Exercise requirements:
Each line from the one containing "[JArray [k; JUndefined]]" onward, through the end of the entries, is to be transcribed exactly; nothing else is to be included.

Material for this exercise:
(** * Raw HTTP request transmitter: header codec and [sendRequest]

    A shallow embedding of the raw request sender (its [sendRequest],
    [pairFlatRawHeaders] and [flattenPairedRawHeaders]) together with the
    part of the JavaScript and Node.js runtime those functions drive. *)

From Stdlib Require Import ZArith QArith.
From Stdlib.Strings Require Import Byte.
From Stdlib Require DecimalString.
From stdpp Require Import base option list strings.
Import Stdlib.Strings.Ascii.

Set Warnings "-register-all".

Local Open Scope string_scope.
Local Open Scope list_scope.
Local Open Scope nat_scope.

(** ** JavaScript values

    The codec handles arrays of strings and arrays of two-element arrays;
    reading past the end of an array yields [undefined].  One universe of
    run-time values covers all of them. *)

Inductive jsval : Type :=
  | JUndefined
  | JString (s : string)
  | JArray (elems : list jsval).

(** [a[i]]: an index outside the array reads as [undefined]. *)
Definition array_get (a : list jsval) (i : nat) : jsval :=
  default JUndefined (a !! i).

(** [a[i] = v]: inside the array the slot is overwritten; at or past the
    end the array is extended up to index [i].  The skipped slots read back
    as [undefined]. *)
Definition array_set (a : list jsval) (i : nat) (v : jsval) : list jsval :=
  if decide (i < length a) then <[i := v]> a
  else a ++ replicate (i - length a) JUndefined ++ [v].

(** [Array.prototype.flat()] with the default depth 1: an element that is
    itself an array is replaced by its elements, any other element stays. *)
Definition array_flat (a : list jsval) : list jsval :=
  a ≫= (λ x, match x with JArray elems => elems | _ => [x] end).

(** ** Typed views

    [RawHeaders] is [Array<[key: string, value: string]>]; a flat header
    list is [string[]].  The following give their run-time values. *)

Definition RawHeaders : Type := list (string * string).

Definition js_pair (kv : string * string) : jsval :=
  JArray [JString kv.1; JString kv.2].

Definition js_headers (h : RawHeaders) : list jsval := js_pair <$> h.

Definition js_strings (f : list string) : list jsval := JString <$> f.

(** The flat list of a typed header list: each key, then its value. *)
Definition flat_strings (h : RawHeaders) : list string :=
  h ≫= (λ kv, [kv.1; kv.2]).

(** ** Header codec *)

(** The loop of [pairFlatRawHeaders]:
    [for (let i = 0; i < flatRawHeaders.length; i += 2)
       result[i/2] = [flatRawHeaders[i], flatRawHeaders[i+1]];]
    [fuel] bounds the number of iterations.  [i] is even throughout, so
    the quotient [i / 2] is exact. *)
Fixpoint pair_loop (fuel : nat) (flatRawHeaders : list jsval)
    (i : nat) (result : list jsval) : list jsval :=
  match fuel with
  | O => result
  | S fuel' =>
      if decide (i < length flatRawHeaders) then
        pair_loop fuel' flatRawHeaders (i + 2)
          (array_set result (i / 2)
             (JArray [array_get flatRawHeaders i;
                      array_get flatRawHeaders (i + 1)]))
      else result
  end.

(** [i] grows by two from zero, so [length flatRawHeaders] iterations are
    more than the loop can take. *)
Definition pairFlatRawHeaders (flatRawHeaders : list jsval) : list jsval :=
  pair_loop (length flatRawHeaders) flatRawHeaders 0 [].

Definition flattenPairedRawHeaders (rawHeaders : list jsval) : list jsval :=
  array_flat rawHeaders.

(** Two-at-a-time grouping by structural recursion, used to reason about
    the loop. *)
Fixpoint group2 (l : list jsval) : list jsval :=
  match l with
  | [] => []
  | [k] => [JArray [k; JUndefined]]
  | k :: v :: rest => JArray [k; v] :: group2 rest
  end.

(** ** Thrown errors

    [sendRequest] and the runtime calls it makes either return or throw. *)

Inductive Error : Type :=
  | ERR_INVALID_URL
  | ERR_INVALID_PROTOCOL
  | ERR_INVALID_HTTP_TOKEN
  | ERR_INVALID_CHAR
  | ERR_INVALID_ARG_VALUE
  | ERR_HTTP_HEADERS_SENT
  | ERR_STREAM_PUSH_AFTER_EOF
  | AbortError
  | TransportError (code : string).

Task output:
  | [k] => [JArray [k; JUndefined]]
  | k :: v :: rest => JArray [k; v] :: group2 rest
  end.

(** ** Thrown errors

    [sendRequest] and the runtime calls it makes either return or throw. *)

Inductive Error : Type :=
  | ERR_INVALID_URL
  | ERR_INVALID_PROTOCOL
  | ERR_INVALID_HTTP_TOKEN
  | ERR_INVALID_CHAR
  | ERR_INVALID_ARG_VALUE
  | ERR_HTTP_HEADERS_SENT
  | ERR_STREAM_PUSH_AFTER_EOF
  | AbortError
  | TransportError (code : string).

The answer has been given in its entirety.